The original Rock of Ages was a tower-defence-y, and very silly game that mixed strategic base-defence with a second phase where you rolled a giant boulder into enemy territory. The giant boulder wore a really happy expression—it just loved bouldering, and who could blame it? In his review, Tom Hatfield described it as "quirky, fun and characterful", but questioned its longevity and depth.
That was in 2011, and to be honest that's the last I expected to hear from ACE Team's nascent series. However, there is to be another. Rock of Ages 2: Bigger and Boulder (groan...no actually I love it) was seemingly announced in early June, but a rebranded trailer to coincide with E3 brought the game to my attention yesterday. Here it is. It's very fun:
Due this autumn/fall, publisher Atlus explains how RoA2 will expand on the original game:
- Up to 4-person Multiplayer - A little friendly competition never hurt anyone, so that's why ACE Team decided to up the gate-smashing stakes by beefing up the multiplayer features of the game. Play with up to four players online in a 2v2 match to the crushing death with the ability to customize banners and colors for your "units." Plus, the tracks now intersect, so you can knock the enemy rocks to get an advantage!

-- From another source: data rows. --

(* ===== verification/Uapi.v ===== *)
(** * The argument structures of the remote requests (ptrace_remote.h)

    The structures a tracer passes to the [PTRACE_REMOTE_*] and [PTRACE_DUP_*]
    requests are copied from its memory byte by byte.  A structure is described
    by the widths of its members; its layout follows the rule of the ABI (a
    member is aligned to its width, the size to the largest one), and values
    are little-endian. *)

From S2P Require Import Prelude.

(** ** Little-endian integers *)

Fixpoint le_val (l : list Z) : Z :=
  match l with
  | [] => 0
  | b :: l => b + 256 * le_val l
  end.

Fixpoint le_bytes (n : nat) (x : Z) : list Z :=
  match n with
  | O => []
  | S n => x mod 256 :: le_bytes n (x / 256)
  end.

(** ** Layout of a structure *)

Definition align_up (x a : Z) : Z := (x + (a - 1)) / a * a.

(** Offsets of members of the given widths, from [off] on, and the end. *)
Fixpoint offsets (off : Z) (ws : list Z) : list Z * Z :=
  match ws with
  | [] => ([], off)
  | w :: ws =>
      let o := align_up off w in
      let '(l, e) := offsets (o + w) ws in (o :: l, e)
  end.

Definition member_offsets (ws : list Z) : list Z := fst (offsets 0 ws).
Definition sizeof (ws : list Z) : Z := align_up (snd (offsets 0 ws)) (foldr Z.max 1 ws).

(** The members of a structure in memory. *)
Definition get_member (bs : list Z) (off w : Z) : Z :=
  le_val (take (Z.to_nat w) (drop (Z.to_nat off) bs)).

Definition decode (ws : list Z) (bs : list Z) : list Z :=
  zip_with (get_member bs) (member_offsets ws) ws.

(** A structure with members next to each other, as a caller fills it in. *)
Definition encode (ws vs : list Z) : list Z :=
  mjoin (zip_with (λ w v, le_bytes (Z.to_nat w) v) ws vs).

(** ** Request numbers *)

Definition PTRACE_REMOTE_MMAP := 50.
Definition PTRACE_REMOTE_MUNMAP := 51.
Definition PTRACE_REMOTE_MREMAP := 52.
Definition PTRACE_REMOTE_MPROTECT := 53.
Definition PTRACE_DUP_TO_REMOTE := 54.
Definition PTRACE_DUP2_TO_REMOTE := 55.
Definition PTRACE_DUP_FROM_REMOTE := 56.
Definition PTRACE_REMOTE_CLOSE := 57.

(** ** The structures: [addr length prot flags fd _pad offset] and so on *)

Definition ws_remote_mmap : list Z := [8; 8; 4; 4; 4; 4; 8].
Definition ws_remote_munmap : list Z := [8; 8].
Definition ws_remote_mremap : list Z := [8; 8; 8; 8; 4; 4].
Definition ws_remote_mprotect : list Z := [8; 8; 4; 4].
Definition ws_dup_to_remote : list Z := [4; 4].
Definition ws_dup2_to_remote : list Z := [4; 4; 4].
Definition ws_dup_from_remote : list Z := [4; 4].
Definition ws_remote_close : list Z := [4].

Record remote_mmap := RemoteMmap {
  mm_addr : Z; mm_length : Z; mm_prot : Z; mm_flags : Z; mm_fd : Z; mm_pad : Z; mm_offset : Z }.
Record remote_munmap := RemoteMunmap { mu_addr : Z; mu_length : Z }.
Record remote_mremap := RemoteMremap {
  mr_old_addr : Z; mr_old_size : Z; mr_new_addr : Z; mr_new_size : Z; mr_flags : Z; mr_pad : Z }.
Record remote_mprotect := RemoteMprotect {
  mp_addr : Z; mp_length : Z; mp_prot : Z; mp_pad : Z }.
Record dup_to_remote := DupToRemote { dt_local_fd : Z; dt_flags : Z }.
Record dup2_to_remote := Dup2ToRemote { d2_local_fd : Z; d2_remote_fd : Z; d2_flags : Z }.
Record dup_from_remote := DupFromRemote { df_remote_fd : Z; df_flags : Z }.
Record remote_close := RemoteClose { rc_remote_fd : Z }.

(** How a structure is read from memory: [None] when the bytes are not those of
    a whole structure. *)
Class Layout (T : Type) := {
  widths : list Z;
  of_members : list Z → option T;
  members : T → list Z
}.

#[global] Instance layout_remote_mmap : Layout remote_mmap := {|
  widths := ws_remote_mmap;
  of_members l := match l with
    | [a; n; p; f; fd; pad; o] => Some (RemoteMmap a n p f fd pad o) | _ => None end;
  members s := [mm_addr s; mm_length s; mm_prot s; mm_flags s; mm_fd s; mm_pad s; mm_offset s]
|}.
#[global] Instance layout_remote_munmap : Layout remote_munmap := {|
  widths := ws_remote_munmap;
  of_members l := match l with [a; n] => Some (RemoteMunmap a n) | _ => None end;
  members s := [mu_addr s; mu_length s]
|}.
#[global] Instance layout_remote_mremap : Layout remote_mremap := {|
  widths := ws_remote_mremap;
  of_members l := match l with
    | [a; n; b; m; f; pad] => Some (RemoteMremap a n b m f pad) | _ => None end;
  members s := [mr_old_addr s; mr_old_size s; mr_new_addr s; mr_new_size s; mr_flags s; mr_pad s]
|}.
#[global] Instance layout_remote_mprotect : Layout remote_mprotect := {|
  widths := ws_remote_mprotect;
  of_members l := match l with [a; n; p; pad] => Some (RemoteMprotect a n p pad) | _ => None end;
  members s := [mp_addr s; mp_length s; mp_prot s; mp_pad s]
|}.
#[global] Instance layout_dup_to_remote : Layout dup_to_remote := {|
  widths := ws_dup_to_remote;
  of_members l := match l with [a; f] => Some (DupToRemote a f) | _ => None end;
  members s := [dt_local_fd s; dt_flags s]
|}.
#[global] Instance layout_dup2_to_remote : Layout dup2_to_remote := {|
  widths := ws_dup2_to_remote;
  of_members l := match l with [a; b; f] => Some (Dup2ToRemote a b f) | _ => None end;
  members s := [d2_local_fd s; d2_remote_fd s; d2_flags s]
|}.
#[global] Instance layout_dup_from_remote : Layout dup_from_remote := {|
  widths := ws_dup_from_remote;
  of_members l := match l with [a; f] => Some (DupFromRemote a f) | _ => None end;
  members s := [df_remote_fd s; df_flags s]
|}.
#[global] Instance layout_remote_close : Layout remote_close := {|
  widths := ws_remote_close;
  of_members l := match l with [a] => Some (RemoteClose a) | _ => None end;
  members s := [rc_remote_fd s]
|}.

Definition read_struct (T : Type) `{Layout T} (bs : list Z) : option T :=
  of_members (decode widths bs).
Definition write_struct {T : Type} `{Layout T} (s : T) : list Z := encode widths (members s).

(** ** Lemmas *)

Definition byte (b : Z) : Prop := 0 ≤ b < 256.

Lemma le_bytes_length n x : length (le_bytes n x) = n.
Proof. revert x. induction n as [|n IH]; intros x; simpl; [done|]. by rewrite IH. Qed.

Lemma le_val_bytes n x : 0 ≤ x < 256 ^ Z.of_nat n → le_val (le_bytes n x) = x.
Proof.
  revert x. induction n as [|n IH]; intros x Hx; simpl.
  - change (256 ^ Z.of_nat 0) with 1 in Hx. lia.
  - rewrite Nat2Z.inj_succ, Z.pow_succ_r in Hx by lia. rewrite IH.
    + pose proof (Z.div_mod x 256 ltac:(lia)). lia.
    + split; [apply Z.div_pos; lia|]. apply Z.div_lt_upper_bound; lia.
Qed.

Lemma le_val_range l : Forall byte l → 0 ≤ le_val l < 256 ^ Z.of_nat (length l).
Proof.
  induction 1 as [|b l Hb Hl IH]; simpl; [lia|]. unfold byte in Hb.
  change (Z.pos (Pos.of_succ_nat (length l))) with (Z.of_nat (S (length l))).
  rewrite Nat2Z.inj_succ, Z.pow_succ_r by lia. lia.
Qed.

(** Offsets from [off] on when no alignment gap is needed. *)
Fixpoint aligned (off : Z) (ws : list Z) : Prop :=
  match ws with
  | [] => True
  | w :: ws => 0 < w ∧ (w | off) ∧ aligned (off + w) ws
  end.

Lemma align_up_id x a : 0 < a → (a | x) → align_up x a = x.
Proof.
  intros Ha [k ->]. unfold align_up. rewrite Z.div_add_l by lia.
  rewrite (Z.div_small (a - 1)) by lia. lia.
Qed.

Lemma offsets_end off ws : aligned off ws → snd (offsets off ws) = off + foldr Z.add 0 ws.
Proof.
  revert off. induction ws as [|w ws IH]; intros off; simpl; [lia|]. intros (Hw & Hd & Ha).
  rewrite align_up_id by done. specialize (IH _ Ha).
  destruct (offsets (off + w) ws) as [l e]. simpl in *. lia.
Qed.

(** Reading back members written one after the other behind a prefix. *)
Lemma decode_encode_from ws vs pre :
  Forall2 (λ w v, 0 ≤ v < 256 ^ w) ws vs → aligned (Z.of_nat (length pre)) ws →
  zip_with (get_member (pre ++ encode ws vs)) (fst (offsets (Z.of_nat (length pre)) ws)) ws = vs.
Proof.
  intros Hv. revert pre. induction Hv as [|w v ws vs Hw Hv IH]; intros pre; simpl; [done|].
  intros (Hw0 & Hd & Ha). rewrite align_up_id by done.
  pose proof (le_bytes_length (Z.to_nat w) v) as Hlen.
  replace (Z.of_nat (length pre) + w) with (Z.of_nat (length (pre ++ le_bytes (Z.to_nat w) v))) in *
    by (rewrite length_app, Hlen; lia).
  specialize (IH (pre ++ le_bytes (Z.to_nat w) v) Ha).
  destruct (offsets _ ws) as [l e] eqn:Ho. simpl in *. f_equal.
  - unfold get_member, encode. simpl. rewrite Nat2Z.id, drop_app_length.
    rewrite take_app_length' by done. apply le_val_bytes. by rewrite Z2Nat.id by lia.
  - unfold encode in *. simpl. by rewrite <- app_assoc in IH.
Qed.

(** Every request structure has no hidden padding, so that its size is the
    sum of its members, and a structure the tracer fills in is read back member
    by member as it was written. *)
Theorem decode_encode ws vs :
  ws ∈ [ws_remote_mmap; ws_remote_munmap; ws_remote_mremap; ws_remote_mprotect;
        ws_dup_to_remote; ws_dup2_to_remote; ws_dup_from_remote; ws_remote_close] →
  Forall2 (λ w v, 0 ≤ v < 2 ^ (8 * w)) ws vs →
  sizeof ws = foldr Z.add 0 ws ∧ decode ws (encode ws vs) = vs.
Proof.
  intros Hws Hv. assert (aligned 0 ws ∧ sizeof ws = foldr Z.add 0 ws) as [Ha Hs].
  { repeat (apply elem_of_cons in Hws as [->|Hws]; [split; [|reflexivity]; cbn;
      split_and!; done || lia || (apply Z.mod_divide; [lia|reflexivity])|]).
    by apply not_elem_of_nil in Hws. }
  split; [done|]. unfold decode, member_offsets.
  apply (decode_encode_from ws vs []); [|done].
  refine (list.Forall2_impl _ _ _ _ Hv _). intros w v Hw. simpl in Hw.
  change 256 with (2 ^ 8). destruct (decide (0 ≤ w)); [by rewrite <- Z.pow_mul_r by lia|].
  rewrite (Z.pow_neg_r 2 (8 * w)) in Hw by lia. lia.
Qed.

Lemma decode_encode_witness :
  sizeof ws_remote_mmap = 40 ∧
  decode ws_remote_mmap (encode ws_remote_mmap [0; 8192; 3; 34; 2 ^ 32 - 1; 0; 4096]) =
    [0; 8192; 3; 34; 2 ^ 32 - 1; 0; 4096].
Proof.
  apply (decode_encode ws_remote_mmap [0; 8192; 3; 34; 2 ^ 32 - 1; 0; 4096]).
  - apply elem_of_cons. by left.
  - repeat constructor; vm_compute; done.
Defined.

- Utter Chaos - Expanding on the first game with a more diverse selection of units and a larger focus on rock-smashing strategy in Bigger and Boulder, chaos reigns supreme! Just don't take each turn for granite!
- Improved Physics and Destructible Environments - Developed in Unreal Engine 4, Rock of Ages II has upgraded physics and even more things to be cracked, crushed, flattened, and slammed. It's the most fun you can have rolling rocks down a big hill!
- ACE Team's Trademark Quirkiness - With humor is turned up to 11, players will literally rock and roll through the ages. Famous historical figures beware!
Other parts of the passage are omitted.